* [PROBLEM STATEMENT] When the line with "ST7567_WriteCommand ST7567_SET_COLUMN_ADDRESS_LSB;;" appears below, start repeating lines exactly, and keep going through the line with "split; [by apply clearbit_u8|]."; add nothing outside that span.

[[ DATA UNDER STUDY, beginning ]]

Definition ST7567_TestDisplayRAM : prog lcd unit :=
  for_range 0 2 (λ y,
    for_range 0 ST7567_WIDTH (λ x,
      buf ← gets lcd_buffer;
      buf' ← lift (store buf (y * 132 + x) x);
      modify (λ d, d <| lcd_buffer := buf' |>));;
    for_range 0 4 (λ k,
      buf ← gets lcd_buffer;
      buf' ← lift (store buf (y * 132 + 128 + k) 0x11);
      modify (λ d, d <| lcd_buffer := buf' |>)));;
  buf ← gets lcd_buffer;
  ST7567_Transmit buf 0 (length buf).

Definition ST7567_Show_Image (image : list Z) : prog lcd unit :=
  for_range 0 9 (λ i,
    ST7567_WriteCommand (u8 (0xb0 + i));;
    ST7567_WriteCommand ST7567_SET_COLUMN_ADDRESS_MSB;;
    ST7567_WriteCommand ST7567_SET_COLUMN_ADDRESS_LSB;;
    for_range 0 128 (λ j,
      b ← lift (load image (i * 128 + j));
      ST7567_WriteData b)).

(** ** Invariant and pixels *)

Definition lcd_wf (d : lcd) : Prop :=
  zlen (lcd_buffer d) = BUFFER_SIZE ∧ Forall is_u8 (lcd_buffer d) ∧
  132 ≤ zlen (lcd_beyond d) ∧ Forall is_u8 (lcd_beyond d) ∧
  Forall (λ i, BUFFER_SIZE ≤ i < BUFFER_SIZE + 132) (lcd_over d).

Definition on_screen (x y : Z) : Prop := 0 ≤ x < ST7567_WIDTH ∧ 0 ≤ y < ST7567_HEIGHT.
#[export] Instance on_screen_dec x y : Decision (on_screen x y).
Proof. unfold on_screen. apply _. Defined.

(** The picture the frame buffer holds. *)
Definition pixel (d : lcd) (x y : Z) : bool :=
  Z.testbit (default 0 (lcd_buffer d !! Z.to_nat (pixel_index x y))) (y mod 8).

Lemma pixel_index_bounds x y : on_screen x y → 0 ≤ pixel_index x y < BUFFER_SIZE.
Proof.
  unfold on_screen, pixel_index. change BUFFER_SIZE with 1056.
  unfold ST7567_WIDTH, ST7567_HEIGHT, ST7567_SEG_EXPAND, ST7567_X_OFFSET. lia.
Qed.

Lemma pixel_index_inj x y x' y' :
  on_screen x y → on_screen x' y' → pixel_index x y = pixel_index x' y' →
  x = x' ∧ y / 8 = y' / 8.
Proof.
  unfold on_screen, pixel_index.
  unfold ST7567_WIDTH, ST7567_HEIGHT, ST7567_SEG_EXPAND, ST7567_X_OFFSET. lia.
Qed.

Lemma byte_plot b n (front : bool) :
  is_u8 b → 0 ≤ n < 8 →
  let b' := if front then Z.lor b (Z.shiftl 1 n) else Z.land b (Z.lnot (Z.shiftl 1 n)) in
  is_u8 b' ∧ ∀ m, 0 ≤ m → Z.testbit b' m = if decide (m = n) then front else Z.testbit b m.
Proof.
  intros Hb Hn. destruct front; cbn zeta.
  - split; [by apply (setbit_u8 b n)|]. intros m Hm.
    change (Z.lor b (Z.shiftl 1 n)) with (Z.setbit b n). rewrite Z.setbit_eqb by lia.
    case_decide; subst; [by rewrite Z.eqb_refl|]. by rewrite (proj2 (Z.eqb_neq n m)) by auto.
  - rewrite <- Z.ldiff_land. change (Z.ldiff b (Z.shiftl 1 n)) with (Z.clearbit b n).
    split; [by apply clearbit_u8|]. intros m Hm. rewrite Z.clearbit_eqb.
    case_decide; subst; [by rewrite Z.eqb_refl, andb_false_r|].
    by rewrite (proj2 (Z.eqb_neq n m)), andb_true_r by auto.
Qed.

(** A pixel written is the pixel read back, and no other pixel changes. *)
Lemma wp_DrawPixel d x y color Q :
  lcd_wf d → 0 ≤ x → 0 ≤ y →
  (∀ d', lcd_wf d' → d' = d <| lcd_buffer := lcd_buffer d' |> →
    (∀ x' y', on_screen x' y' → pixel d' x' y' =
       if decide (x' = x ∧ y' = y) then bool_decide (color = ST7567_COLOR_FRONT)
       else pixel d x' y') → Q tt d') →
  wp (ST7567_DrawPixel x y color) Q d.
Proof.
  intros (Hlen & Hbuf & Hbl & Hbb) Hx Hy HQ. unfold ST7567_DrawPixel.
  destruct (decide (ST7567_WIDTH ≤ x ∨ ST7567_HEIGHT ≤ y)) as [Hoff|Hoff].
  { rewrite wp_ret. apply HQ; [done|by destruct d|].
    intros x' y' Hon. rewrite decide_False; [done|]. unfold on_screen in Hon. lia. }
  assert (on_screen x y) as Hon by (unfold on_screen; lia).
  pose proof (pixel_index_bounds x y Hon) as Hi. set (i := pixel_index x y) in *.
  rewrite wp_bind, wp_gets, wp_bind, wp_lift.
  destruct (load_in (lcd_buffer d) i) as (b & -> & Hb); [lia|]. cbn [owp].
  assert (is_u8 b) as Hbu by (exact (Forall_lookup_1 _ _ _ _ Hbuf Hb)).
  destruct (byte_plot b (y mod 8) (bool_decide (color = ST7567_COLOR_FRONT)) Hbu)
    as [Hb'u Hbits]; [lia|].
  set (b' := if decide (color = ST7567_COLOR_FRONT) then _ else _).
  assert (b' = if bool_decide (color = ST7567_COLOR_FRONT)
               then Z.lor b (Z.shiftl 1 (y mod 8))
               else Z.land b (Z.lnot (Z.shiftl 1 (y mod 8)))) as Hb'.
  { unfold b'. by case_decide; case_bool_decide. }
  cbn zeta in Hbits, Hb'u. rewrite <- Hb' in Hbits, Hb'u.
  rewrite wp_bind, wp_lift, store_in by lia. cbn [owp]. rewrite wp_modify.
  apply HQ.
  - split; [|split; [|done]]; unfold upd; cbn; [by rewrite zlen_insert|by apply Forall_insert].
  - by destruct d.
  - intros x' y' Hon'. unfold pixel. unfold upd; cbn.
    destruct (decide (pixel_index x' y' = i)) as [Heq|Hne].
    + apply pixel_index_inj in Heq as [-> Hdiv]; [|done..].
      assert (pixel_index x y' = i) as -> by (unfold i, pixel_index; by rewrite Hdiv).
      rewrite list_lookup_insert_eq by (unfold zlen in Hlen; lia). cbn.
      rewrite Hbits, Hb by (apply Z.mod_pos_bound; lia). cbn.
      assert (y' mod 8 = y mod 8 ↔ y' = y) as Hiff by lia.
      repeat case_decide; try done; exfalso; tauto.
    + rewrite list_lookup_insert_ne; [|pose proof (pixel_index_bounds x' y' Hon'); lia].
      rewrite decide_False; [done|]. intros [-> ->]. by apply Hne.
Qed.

[[ DATA UNDER STUDY, end ]]

* [TASK OUTPUT]
    ST7567_WriteCommand ST7567_SET_COLUMN_ADDRESS_LSB;;
    for_range 0 128 (λ j,
      b ← lift (load image (i * 128 + j));
      ST7567_WriteData b)).

(** ** Invariant and pixels *)

Definition lcd_wf (d : lcd) : Prop :=
  zlen (lcd_buffer d) = BUFFER_SIZE ∧ Forall is_u8 (lcd_buffer d) ∧
  132 ≤ zlen (lcd_beyond d) ∧ Forall is_u8 (lcd_beyond d) ∧
  Forall (λ i, BUFFER_SIZE ≤ i < BUFFER_SIZE + 132) (lcd_over d).

Definition on_screen (x y : Z) : Prop := 0 ≤ x < ST7567_WIDTH ∧ 0 ≤ y < ST7567_HEIGHT.
#[export] Instance on_screen_dec x y : Decision (on_screen x y).
Proof. unfold on_screen. apply _. Defined.

(** The picture the frame buffer holds. *)
Definition pixel (d : lcd) (x y : Z) : bool :=
  Z.testbit (default 0 (lcd_buffer d !! Z.to_nat (pixel_index x y))) (y mod 8).

Lemma pixel_index_bounds x y : on_screen x y → 0 ≤ pixel_index x y < BUFFER_SIZE.
Proof.
  unfold on_screen, pixel_index. change BUFFER_SIZE with 1056.
  unfold ST7567_WIDTH, ST7567_HEIGHT, ST7567_SEG_EXPAND, ST7567_X_OFFSET. lia.
Qed.

Lemma pixel_index_inj x y x' y' :
  on_screen x y → on_screen x' y' → pixel_index x y = pixel_index x' y' →
  x = x' ∧ y / 8 = y' / 8.
Proof.
  unfold on_screen, pixel_index.
  unfold ST7567_WIDTH, ST7567_HEIGHT, ST7567_SEG_EXPAND, ST7567_X_OFFSET. lia.
Qed.

Lemma byte_plot b n (front : bool) :
  is_u8 b → 0 ≤ n < 8 →
  let b' := if front then Z.lor b (Z.shiftl 1 n) else Z.land b (Z.lnot (Z.shiftl 1 n)) in
  is_u8 b' ∧ ∀ m, 0 ≤ m → Z.testbit b' m = if decide (m = n) then front else Z.testbit b m.
Proof.
  intros Hb Hn. destruct front; cbn zeta.
  - split; [by apply (setbit_u8 b n)|]. intros m Hm.
    change (Z.lor b (Z.shiftl 1 n)) with (Z.setbit b n). rewrite Z.setbit_eqb by lia.
    case_decide; subst; [by rewrite Z.eqb_refl|]. by rewrite (proj2 (Z.eqb_neq n m)) by auto.
  - rewrite <- Z.ldiff_land. change (Z.ldiff b (Z.shiftl 1 n)) with (Z.clearbit b n).
    split; [by apply clearbit_u8|]. intros m Hm. rewrite Z.clearbit_eqb.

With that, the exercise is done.